Fukui H, Zhang X, Sun C, Hara K, Kikuchi S, Yamasaki T, Kondo T, Tomita T, Oshima T, Watari J, Imura J, Fujimori T, Sasako M, Miwa H
Division of Gastroenterology, Department of Internal Medicine, Hyogo College of Medicine, Nishinomiya 663-8501, Japan.
1] Division of Gastroenterology, Department of Internal Medicine, Hyogo College of Medicine, Nishinomiya 663-8501, Japan [2] Department of Geriatric Digestive Internal Medicine, Sichuan Academy of Medical Science & Sichuan People's Hospital, Chengdu 610072, China.
Br J Cancer. 2014 Aug 12;111(4):763-71. doi: 10.1038/bjc.2014.336. Epub 2014 Jun 17.
Interleukin-22 (IL-22) has been recently highlighted owing to its biological significance in the modulation of tissue responses during inflammation.

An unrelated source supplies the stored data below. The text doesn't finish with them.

(* ===== verification/InteropTrust.v ===== *)
(** * Trust in peers and workloads ([interoperability.py], lines 543-908)

    [TrustRegistry], the append-only history of each peer's trust, and
    [WorkloadIdentityValidator] over a replay cache. *)

From S2P Require Import Prelude PyJson PyTime PyText PyModel Domain InteropText InteropData.

(** ** The registry *)

(** [self._entries]; a peer without history and a peer with an empty one are the same. *)
Abbreviation registry := (gmap string (list TrustEntry)).

Definition history (r : registry) (peer_id : string) : list TrustEntry := default [] (r !! peer_id).

Definition _current (r : registry) (peer_id : string) : option TrustEntry := last (history r peer_id).

Definition add_entry (peer_id : string) (e : TrustEntry) (r : registry) : registry :=
  <[peer_id := history r peer_id ++ [e]]> r.

Definition register (entry : TrustEntry) : M registry TrustEntry :=
  r ← get;
  let current := _current r (te_peer_id entry) in
  let expected := match current with Some c => te_revision c + 1 | None => 1 end in
  lift (raise_if (negb (te_revision entry =? expected)) ConcurrencyConflict "peer trust revision is stale");;
  lift (raise_if (match current with Some c => bool_decide (te_protocol c ≠ te_protocol entry) | None => false end)
          IntegrityFailure "peer protocol cannot change in place");;
  lift (raise_if (bool_decide (te_status entry ≠ TS_PENDING_REVIEW)) PolicyDenied
          "new or changed trust must await review");;
  modify (add_entry (te_peer_id entry) entry);;
  mret entry.

Definition terminal_trust (s : TrustStatus) : bool := bool_decide (s ∈ [TS_REVOKED; TS_EMERGENCY_DISABLED]).

Section reviews.
Context {HDigest : Digest}.

(** The document of a review, whose digest the new entry carries *)
Definition change_document (current : TrustEntry) (reviewer_ref : string) (target : TrustStatus) : json :=
  JObj [("previous", JStr (te_change_digest current)); ("revision", JInt (te_revision current + 1));
        ("reviewer_ref", JStr reviewer_ref); ("status", JStr (trust_status_value target))].

Definition _transition (peer_id : string) (expected_revision : Z) (now : datetime) (target : TrustStatus)
    (reviewer_ref typed_confirmation required_confirmation : string) : M registry TrustEntry :=
  lift (raise_if (bool_decide (typed_confirmation ≠ required_confirmation)) PayloadRejected
          "typed trust confirmation is invalid");;
  r ← get;
  current ← lift (of_option (_current r peer_id) PolicyDenied "peer is unavailable");
  lift (raise_if (negb (te_revision current =? expected_revision)) ConcurrencyConflict
          "peer trust revision is stale");;
  lift (raise_if (bool_decide (target = TS_ACTIVE) && bool_decide (te_status current ≠ TS_PENDING_REVIEW))
          PolicyDenied "only pending trust can be activated");;
  lift (raise_if (bool_decide (target ≠ TS_ACTIVE) && terminal_trust (te_status current)) PolicyDenied
          "terminal peer trust cannot transition");;
  digest ← lift (digest_value (change_document current reviewer_ref target));
  let updated := entry_with target (te_revision current + 1)
                   (sorted_set (te_reviewed_by current ++ [reviewer_ref])) (Some now) digest current in
  modify (add_entry peer_id updated);;
  mret updated.

Definition review (peer_id : string) (expected_revision : Z) (reviewer_ref : string) (now : datetime)
    (typed_confirmation : string) : M registry TrustEntry :=
  _transition peer_id expected_revision now TS_ACTIVE reviewer_ref typed_confirmation ("TRUST " +:+ peer_id).

Definition quarantine (peer_id : string) (expected_revision : Z) (reviewer_ref : string) (now : datetime)
    (typed_confirmation : string) : M registry TrustEntry :=
  _transition peer_id expected_revision now TS_QUARANTINED reviewer_ref typed_confirmation
    ("QUARANTINE " +:+ peer_id).

Definition revoke (peer_id : string) (expected_revision : Z) (reviewer_ref : string) (now : datetime)
    (typed_confirmation : string) : M registry TrustEntry :=
  _transition peer_id expected_revision now TS_REVOKED reviewer_ref typed_confirmation ("REVOKE " +:+ peer_id).

Definition emergency_disable (peer_id : string) (expected_revision : Z) (reviewer_ref : string) (now : datetime)
    (typed_confirmation : string) : M registry TrustEntry :=
  _transition peer_id expected_revision now TS_EMERGENCY_DISABLED reviewer_ref typed_confirmation
    ("DISABLE " +:+ peer_id).

(** What operators do to the registry *)
Inductive trust_op :=
  | Register (entry : TrustEntry)
  | Review (peer_id : string) (expected_revision : Z) (reviewer_ref : string) (now : datetime)
      (typed_confirmation : string)
  | Quarantine (peer_id : string) (expected_revision : Z) (reviewer_ref : string) (now : datetime)
      (typed_confirmation : string)
  | Revoke (peer_id : string) (expected_revision : Z) (reviewer_ref : string) (now : datetime)
      (typed_confirmation : string)
  | EmergencyDisable (peer_id : string) (expected_revision : Z) (reviewer_ref : string) (now : datetime)
      (typed_confirmation : string).

Definition run_trust_op (o : trust_op) : M registry TrustEntry :=
  match o with
  | Register entry => register entry
  | Review p v by_ now text => review p v by_ now text
  | Quarantine p v by_ now text => quarantine p v by_ now text
  | Revoke p v by_ now text => revoke p v by_ now text
  | EmergencyDisable p v by_ now text => emergency_disable p v by_ now text
  end.

Definition run_trust (ops : list trust_op) (r : registry) : registry :=
  foldl (λ r o, (run_trust_op o r).2) r ops.
End reviews.

Definition require_active (r : registry) (peer_id : string) (protocol : ProtocolKind) (capability_id : string)
    (risk : RiskLevel) (classification : DataClassification) (now : datetime) : res TrustEntry :=
  match _current r peer_id with
  | None => raise PolicyDenied "peer is not registered for this protocol"
  | Some current =>
      raise_if (bool_decide (te_protocol current ≠ protocol)) PolicyDenied
        "peer is not registered for this protocol";;
      raise_if (bool_decide (te_status current ≠ TS_ACTIVE)) PolicyDenied "peer trust is not active";;
      raise_if ((te_expires_at current <=? now) || (te_review_after current <=? now)) PolicyDenied
        "peer trust review is expired";;
      raise_if (bool_decide (capability_id ∉ te_allowed_capabilities current)) PolicyDenied
        "peer capability is not allowed";;
      raise_if (bool_decide (risk ∉ te_allowed_risks current)) PolicyDenied "peer risk is not allowed";;
      raise_if (bool_decide (classification ∉ te_allowed_classifications current)) PolicyDenied
        "peer classification is not allowed";;
      Ok current
  end.

(** ** Replay caches *)

(** [ReplayCache]: a port with a state of its own *)
Class ReplayCache (C : Type) := {
  distributed : bool;
  consume : string → datetime → M C bool
}.

(** [InMemoryReplayCache]: the entries in insertion order *)
Record memory_cache := { mc_maximum_entries : Z; mc_entries : list (string * datetime) }.

Definition new_InMemoryReplayCache (maximum_entries : Z) : res memory_cache :=
  raise_if (maximum_entries <? 1) ValueError "replay cache bound is invalid";;
  Ok {| mc_maximum_entries := maximum_entries; mc_entries := [] |}.

(** [min(entries, key=entries.__getitem__)]: the first of the entries that expire soonest *)
Fixpoint soonest (first : string * datetime) (rest : list (string * datetime)) : string :=
  match rest with
  | [] => first.1
  | kv :: rest => if kv.2 <? first.2 then soonest kv rest else soonest first rest
  end.

Definition evict (entries : list (string * datetime)) : list (string * datetime) :=
  match entries with
  | [] => []
  | first :: rest => List.filter (λ kv, negb (bool_decide (kv.1 = soonest first rest))) entries
  end.

Definition memory_consume (token_id_digest : string) (expires_at : datetime) : M memory_cache bool :=
  c ← get;
  match dict_get token_id_digest (mc_entries c) with
  | Some _ => mret false
  | None =>
      let entries := if mc_maximum_entries c <=? zlen (mc_entries c) then evict (mc_entries c)
                     else mc_entries c in
      modify (λ c, {| mc_maximum_entries := mc_maximum_entries c;
                      mc_entries := dict_set token_id_digest expires_at entries |});;
      mret true
  end.

#[export] Instance memory_replay_cache : ReplayCache memory_cache :=
  {| distributed := false; consume := memory_consume |}.

(** ** Workload identities *)

Record WorkloadIdentityAssertion := {
  wa_principal_ref : string;
  wa_issuer_digest : string;
  wa_audience : string;
  wa_scopes : list string;
  wa_tenant_ref : string;
  wa_purpose : string;
  wa_token_id_digest : string;
  wa_proof_digest : string;
  wa_confirmation_digest : string;
  wa_issued_at : datetime;
  wa_expires_at : datetime
}.

Definition WorkloadIdentityAssertion_ok (a : WorkloadIdentityAssertion) : bool :=
  forallb Identifier [wa_principal_ref a; wa_audience a; wa_purpose a]
  && forallb is_sha256_hex [wa_issuer_digest a; wa_token_id_digest a; wa_proof_digest a;
                            wa_confirmation_digest a]
  && forallb Identifier (wa_scopes a) && count_range 1 32 (wa_scopes a) && OpaqueReference (wa_tenant_ref a)
  && (wa_issued_at a <? wa_expires_at a).

(** With [normalize_assertion_scopes] *)
Definition new_WorkloadIdentityAssertion (a : WorkloadIdentityAssertion) : res WorkloadIdentityAssertion :=
  validated WorkloadIdentityAssertion_ok "WorkloadIdentityAssertion" a;;
  Ok {| wa_principal_ref := wa_principal_ref a; wa_issuer_digest := wa_issuer_digest a;
        wa_audience := wa_audience a; wa_scopes := sorted_set (wa_scopes a); wa_tenant_ref := wa_tenant_ref a;
        wa_purpose := wa_purpose a; wa_token_id_digest := wa_token_id_digest a;
        wa_proof_digest := wa_proof_digest a; wa_confirmation_digest := wa_confirmation_digest a;
        wa_issued_at := wa_issued_at a; wa_expires_at := wa_expires_at a |}.

Record WorkloadIdentityPolicy := {
  wp_audience : string;
  wp_allowed_issuer_digests : list string;
  wp_required_scopes : list string;
  wp_allowed_purposes : list string;
  wp_maximum_lifetime_seconds : Z;
  wp_require_mutual_tls : bool;
  wp_allowed_principals : list string
}.

Definition WorkloadIdentityPolicy_ok (p : WorkloadIdentityPolicy) : bool :=
  Identifier (wp_audience p)
  && forallb is_sha256_hex (wp_allowed_issuer_digests p) && count_range 1 16 (wp_allowed_issuer_digests p)
  && forallb Identifier (wp_required_scopes p) && count_range 1 16 (wp_required_scopes p)
  && forallb Identifier (wp_allowed_purposes p) && count_range 1 16 (wp_allowed_purposes p)
  && in_range 30 3600 (wp_maximum_lifetime_seconds p)
  && forallb Identifier (wp_allowed_principals p) && count_range 1 128 (wp_allowed_principals p).

Section validator.
Context {C : Type} `{!ReplayCache C} (policy : WorkloadIdentityPolicy) (production mutual_tls_ready : bool).

Definition ready : bool :=
  if negb production then true
  else distributed && mutual_tls_ready && wp_require_mutual_tls policy.

(** [hmac.compare_digest] on strings, which must be ASCII *)
Definition compare_digest (a b : string) : res bool :=
  raise_if (negb (str_forallb (code_in 0 127) a && str_forallb (code_in 0 127) b)) TypeError
    "comparing strings with non-ASCII characters is not supported";;
  Ok (bool_decide (a = b)).

(** The checks of [validate] before the replay cache is asked.  The lifetime is a float of
    seconds, exact against the integral maximum. *)
Definition assertion_checks (assertion : WorkloadIdentityAssertion)
    (expected_tenant_ref expected_purpose channel_binding_digest : string) (now : datetime) : res unit :=
  raise_if (negb ready) RepositoryUnavailable
    "production workload identity requires distributed replay and mTLS";;
  raise_if (bool_decide (wa_issuer_digest assertion ∉ wp_allowed_issuer_digests policy)) AuthenticationFailed
    "workload issuer is not trusted";;
  raise_if (bool_decide (wa_audience assertion ≠ wp_audience policy)) AuthenticationFailed
    "workload audience is invalid";;
  raise_if (bool_decide (wa_principal_ref assertion ∉ wp_allowed_principals policy)) PolicyDenied
    "workload principal is not allowed";;
  raise_if (bool_decide (wa_tenant_ref assertion ≠ expected_tenant_ref)) PolicyDenied
    "workload tenant binding is invalid";;
  raise_if (bool_decide (wa_purpose assertion ≠ expected_purpose)
            || bool_decide (wa_purpose assertion ∉ wp_allowed_purposes policy)) PolicyDenied
    "workload purpose is not allowed";;
  raise_if (negb (forallb (λ s, bool_decide (s ∈ wa_scopes assertion)) (wp_required_scopes policy))) PolicyDenied
    "workload scopes are insufficient";;
  same ← compare_digest (wa_confirmation_digest assertion) channel_binding_digest;
  raise_if (negb same) AuthenticationFailed "workload proof is not channel-bound";;
  raise_if ((now <? wa_issued_at assertion) || (wa_expires_at assertion <=? now)) AuthenticationFailed
    "workload assertion is outside its validity";;
  raise_if (seconds (wp_maximum_lifetime_seconds policy) <? wa_expires_at assertion - wa_issued_at assertion)
    AuthenticationFailed "workload assertion lifetime is too long".

Definition validate (assertion : WorkloadIdentityAssertion)
    (expected_tenant_ref expected_purpose channel_binding_digest : string) (now : datetime)
    : M C PrincipalContract :=
  lift (assertion_checks assertion expected_tenant_ref expected_purpose channel_binding_digest now);;
  fresh ← consume (wa_token_id_digest assertion) (wa_expires_at assertion);
  lift (raise_if (negb fresh) AuthenticationFailed "workload assertion replay was detected");;
  lift (new_PrincipalContract
    {| pn_principal_ref := wa_principal_ref assertion; pn_kind := K_workload;
       pn_issuer_digest := wa_issuer_digest assertion; pn_audience := wa_audience assertion;
       pn_scopes := wa_scopes assertion; pn_tenant_ref := wa_tenant_ref assertion;
       pn_purpose := wa_purpose assertion; pn_proof_digest := wa_proof_digest assertion;
       pn_authenticated_at := now; pn_expires_at := wa_expires_at assertion |}).
End validator.

#[global] Arguments _transition : simpl never.
#[global] Arguments require_active : simpl never.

However, the role of IL-22 in carcinogenesis has remained unclear. Here, we investigated the pathophysiological significance of IL-22 expression in gastric cancer tissues and examined the mechanism by which IL-22 promotes gastric cancer cell invasion.
Human gastric cancer specimens were analysed by immunohistochemistry for expression of IL-22 and IL-22 receptor 1 (IL-22R1). The effects of IL-22-induced STAT3 and ERK signalling on invasive ability of gastric cancer cells were examined using a small-interfering RNA system and specific inhibitors. AGS cells were co-cultured with cancer-associated fibroblasts (CAFs) from human gastric cancer tissues and assessed by invasion assay.
Interleukin-22 and its receptor were expressed in α-smooth muscle actin-positive stromal cells and tumour cells at the invasive front of gastric cancer tissues, respectively. The expression of IL-22 and IL-22R1 was significantly related to lymphatic invasion. Interleukin-22 treatment promoted the invasive ability of gastric cancer cells through STAT3 and ERK activation. The invasive ability of gastric cancer cells was significantly enhanced by co-culture with IL-22-expressing CAFs.
Interleukin-22 produced by CAFs promotes gastric cancer cell invasion via STAT3 and ERK signalling.
白细胞介素-22(IL-22)因其在炎症过程中调节组织反应的生物学意义而受到关注。然而,IL-22在致癌作用中的角色仍不明确。在此,我们研究了IL-22在胃癌组织中表达的病理生理意义,并探讨了IL-22促进胃癌细胞侵袭的机制。
采用免疫组织化学方法分析人胃癌标本中IL-22和IL-22受体1(IL-22R1)的表达。利用小干扰RNA系统和特异性抑制剂检测IL-22诱导的信号转导及转录激活因子3(STAT3)和细胞外调节蛋白激酶(ERK)信号对胃癌细胞侵袭能力的影响。将AGS细胞与人胃癌组织来源的癌相关成纤维细胞(CAFs)共培养,并通过侵袭实验进行评估。
IL-22及其受体分别在胃癌组织侵袭前沿的α平滑肌肌动蛋白阳性基质细胞和肿瘤细胞中表达。IL-22和IL-22R1的表达与淋巴侵袭显著相关。IL-22处理通过激活STAT3和ERK促进胃癌细胞的侵袭能力。与表达IL-22的CAFs共培养可显著增强胃癌细胞的侵袭能力。
CAFs产生的IL-22通过STAT3和ERK信号通路促进胃癌细胞侵袭。